North Carolina fire reaches 3500 acres

The Pulp Road Fire in Brunswick County reached 3,500 acres today and was still at zero percent containment. The 15,000-acre preserve where it’s burning crosses Brunswick and Columbus counties and is designated a National Natural Landmark. According to the N.C. Forest Service, the area was cleared of unburned fuels outside the fire perimeter, and crews had mopped up spot fires.

Pulp Road Fire

The N.C. Forest Service — one of several state forestry agencies in the U.S. that are named “Forest Service” — has mobilized its Red Incident Management Team to take over the fire. Resources earlier today included multiple engine and tractor plow strike teams plus aircraft. The PortCityDaily out of Wilmington reported that personnel will staff the fire through the weekend.

The state DEQ raised air pollution alerts to red in Brunswick County and orange in both New Hanover and Pender counties.
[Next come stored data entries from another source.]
(* ===== verification/Router.v ===== *)
(** * Router: the state of a router and its pipeline

    SwitchAllocator.hh/.cc, CrossbarSwitch.hh/.cc and Router.hh/.cc.  The
    parts of a router refer to each other through pointers to the router;
    here they are fields of one record, and an operation of a part is a
    function on the whole router. *)

From S2P Require Import Prelude NetDest CommonTypes Flit Channels Detector RoutingUnit Clock Link Units.

(** ** State *)

Module SwitchAllocator.

Record t := mk {
  m_num_inports : Z;
  m_num_outports : Z;
  m_num_vcs : Z;
  m_vc_per_vnet : Z;
  m_input_arbiter_activity : Z;
  m_output_arbiter_activity : Z;
  m_round_robin_invc : list Z;
  m_round_robin_inport : list Z;
  m_port_requests : list Z;
  m_vc_winners : list Z;
}.
#[global] Instance t_eta : Etaed t := fun s =>
  mk (m_num_inports s) (m_num_outports s) (m_num_vcs s) (m_vc_per_vnet s)
     (m_input_arbiter_activity s) (m_output_arbiter_activity s) (m_round_robin_invc s)
     (m_round_robin_inport s) (m_port_requests s) (m_vc_winners s).

Definition new (num_vcs vc_per_vnet : Z) : t := mk 0 0 num_vcs vc_per_vnet 0 0 [] [] [] [].

Definition init (num_inports num_outports : Z) (s : t) : t :=
  s <| m_num_inports := num_inports |> <| m_num_outports := num_outports |>
    <| m_round_robin_invc := replicate (Z.to_nat num_inports) 0 |>
    <| m_round_robin_inport := replicate (Z.to_nat num_outports) 0 |>
    <| m_port_requests := replicate (Z.to_nat num_inports) (-1) |>
    <| m_vc_winners := replicate (Z.to_nat num_inports) (-1) |>.

Definition clear_request_vector (s : t) : t :=
  s <| m_port_requests := replicate (length (m_port_requests s)) (-1) |>.

Definition resetStats (s : t) : t :=
  s <| m_input_arbiter_activity := 0 |> <| m_output_arbiter_activity := 0 |>.

End SwitchAllocator.

Module CrossbarSwitch.

Record t := mk { m_num_vcs : Z; m_crossbar_activity : Z; switchBuffers : list flitBuffer.t }.
#[global] Instance t_eta : Etaed t := fun c =>
  mk (m_num_vcs c) (m_crossbar_activity c) (switchBuffers c).

Definition new (num_vcs : Z) : t := mk num_vcs 0 [].

Definition init (num_inports : Z) (c : t) : t :=
  c <| switchBuffers := replicate (Z.to_nat num_inports) flitBuffer.new |>.

Definition update_sw_winner (inport : Z) (t_flit : flit.t) (c : t) : res t :=
  l ← valter (flitBuffer.insert t_flit) (switchBuffers c) inport;
  Ok (c <| switchBuffers := l |>).

Definition functionalRead (rd : flit.t -> bool) (c : t) : bool :=
  foldl (fun read b => if flitBuffer.functionalRead rd b then true else read)
        false (switchBuffers c).
Definition functionalWrite (wr : flit.t -> bool) (c : t) : Z :=
  foldl (fun n b => n + flitBuffer.functionalWrite wr b) 0 (switchBuffers c).
Definition resetStats (c : t) : t := c <| m_crossbar_activity := 0 |>.

End CrossbarSwitch.

(** A link told to wake up: the credit link of an input unit or the output
    link of an output unit, with the tick passed to [scheduleEventAbsolute]. *)
Inductive LinkEvent : Set :=
| CreditLinkEvent (inport tick : Z)
| OutLinkEvent (outport tick : Z).

Module Router.

Record t := mk {
  m_id : Z;
  m_latency : Z;
  m_virtual_networks : Z;
  m_vc_per_vnet : Z;
  m_num_vcs : Z;
  m_bit_width : Z;
  routingUnit : RoutingUnit;
  switchAllocator : SwitchAllocator.t;
  crossbarSwitch : CrossbarSwitch.t;
  m_input_unit : list InputUnit.t;
  m_output_unit : list OutputUnit.t;
  outBuf : outportRecord.t;
  inS0 : InputUnitStats;
  em : Clocked.t;
  consumer : Consumer.t;
  events : list LinkEvent;
}.
#[global] Instance t_eta : Etaed t := fun r =>
  mk (m_id r) (m_latency r) (m_virtual_networks r) (m_vc_per_vnet r) (m_num_vcs r)
     (m_bit_width r) (routingUnit r) (switchAllocator r) (crossbarSwitch r) (m_input_unit r)
     (m_output_unit r) (outBuf r) (inS0 r) (em r) (consumer r) (events r).

Definition new (id latency virt_nets vcs_per_vnet width clk_period : Z) : t :=
  let num_vcs := virt_nets * vcs_per_vnet in
  mk id latency virt_nets vcs_per_vnet num_vcs width RoutingUnit_new
     (SwitchAllocator.new num_vcs vcs_per_vnet) (CrossbarSwitch.new num_vcs) [] []
     outportRecord.new0 InputUnitStats_new (Clocked.new clk_period) Consumer.new [].

Definition get_num_inports (r : t) : Z := zlength (m_input_unit r).
Definition get_num_outports (r : t) : Z := zlength (m_output_unit r).

(** The port number is [unsigned]: a negative one is past the end. *)
Definition getInputUnit (port : Z) (r : t) : res InputUnit.t :=
  _ ← assert (bool_decide (0 <= port < zlength (m_input_unit r))); vget (m_input_unit r) port.
Definition getOutputUnit (port : Z) (r : t) : res OutputUnit.t :=
  _ ← assert (bool_decide (0 <= port < zlength (m_output_unit r))); vget (m_output_unit r) port.

(** Updates through such a pointer. *)
Definition setInputUnit (port : Z) (u : InputUnit.t) (r : t) : res t :=
  l ← vset (m_input_unit r) port u; Ok (r <| m_input_unit := l |>).
Definition setOutputUnit (port : Z) (u : OutputUnit.t) (r : t) : res t :=
  l ← vset (m_output_unit r) port u; Ok (r <| m_output_unit := l |>).

Definition getOutportDirection (outport : Z) (r : t) : res PortDirection :=
  u ← vget (m_output_unit r) outport; Ok (OutputUnit.m_direction u).
Definition getInportDirection (inport : Z) (r : t) : res PortDirection :=
  u ← vget (m_input_unit r) inport; Ok (InputUnit.m_direction u).

Definition clockEdge (curTick cycles : Z) (r : t) : Z := Clocked.clockEdge curTick cycles (em r).

Definition schedule_wakeup (curTick time : Z) (r : t) : res t :=
  c ← Consumer.scheduleEvent (em r) curTick time (consumer r); Ok (r <| consumer := c |>).

(** [scheduleEventAbsolute] on a link. *)
Definition wake_link (e : LinkEvent) (r : t) : t := r <| events := events r ++ [e] |>.

Definition grant_switch (inport : Z) (t_flit : flit.t) (r : t) : res t :=
  c ← CrossbarSwitch.update_sw_winner inport t_flit (crossbarSwitch r);
  Ok (r <| crossbarSwitch := c |>).

(** *** Construction *)

Definition addInPort (inport_dirn : PortDirection) (in_link : NetworkLink.t) (r : t) : res t :=
  if negb (NetworkLink.bitWidth in_link =? m_bit_width r) then Err FatalCalled
  else
    let port_num := zlength (m_input_unit r) in
    input_unit ← InputUnit.new port_num inport_dirn (m_vc_per_vnet r) (m_num_vcs r)
                   (NetworkLink.setVcsPerVnet (m_vc_per_vnet r) in_link);
    Ok (r <| m_input_unit := m_input_unit r ++ [input_unit] |>
          <| routingUnit := addInDirection inport_dirn port_num (routingUnit r) |>).

Definition addOutPort (outport_dirn : PortDirection) (out_link_width : Z)
    (routing_table_entry : list NetDest.t) (link_weight : Z) (credit_link : NetworkLink.t)
    (consumerVcs : Z) (get_vnet_type : Z -> res VNET_type)
    (buffersPerDataVC buffersPerCtrlVC : Z) (r : t) : res t :=
  if negb (out_link_width =? m_bit_width r) then Err FatalCalled
  else
    let port_num := zlength (m_output_unit r) in
    output_unit ← OutputUnit.new port_num outport_dirn consumerVcs (m_virtual_networks r)
                    (NetworkLink.setVcsPerVnet consumerVcs credit_link) get_vnet_type
                    buffersPerDataVC buffersPerCtrlVC;
    ru ← addRoute routing_table_entry (routingUnit r);
    Ok (r <| m_output_unit := m_output_unit r ++ [output_unit] |>
          <| routingUnit := addOutDirection outport_dirn port_num (addWeight link_weight ru) |>).

(** [init], without the statement the TDMA configuration adds to it. *)
Definition init (r : t) : res t :=
  ob ← outportRecord.new (get_num_outports r);
  Ok (r <| switchAllocator ::= SwitchAllocator.init (get_num_inports r) (get_num_outports r) |>
        <| crossbarSwitch ::= CrossbarSwitch.init (get_num_inports r) |>
        <| outBuf := ob |>).

End Router.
According to the Wilmington Star News, the fire initially was lit as a controlled burn in the Green Swamp Game Land and Green Swamp Nature Preserve, but yesterday the fire burned out of control and was classified as a wildfire. It nearly doubled in size since Thursday night. Smoke is thick in some areas and it is affecting visibility; officials have urged drivers to use caution.

State and local officials urged residents with respiratory issues to remain indoors.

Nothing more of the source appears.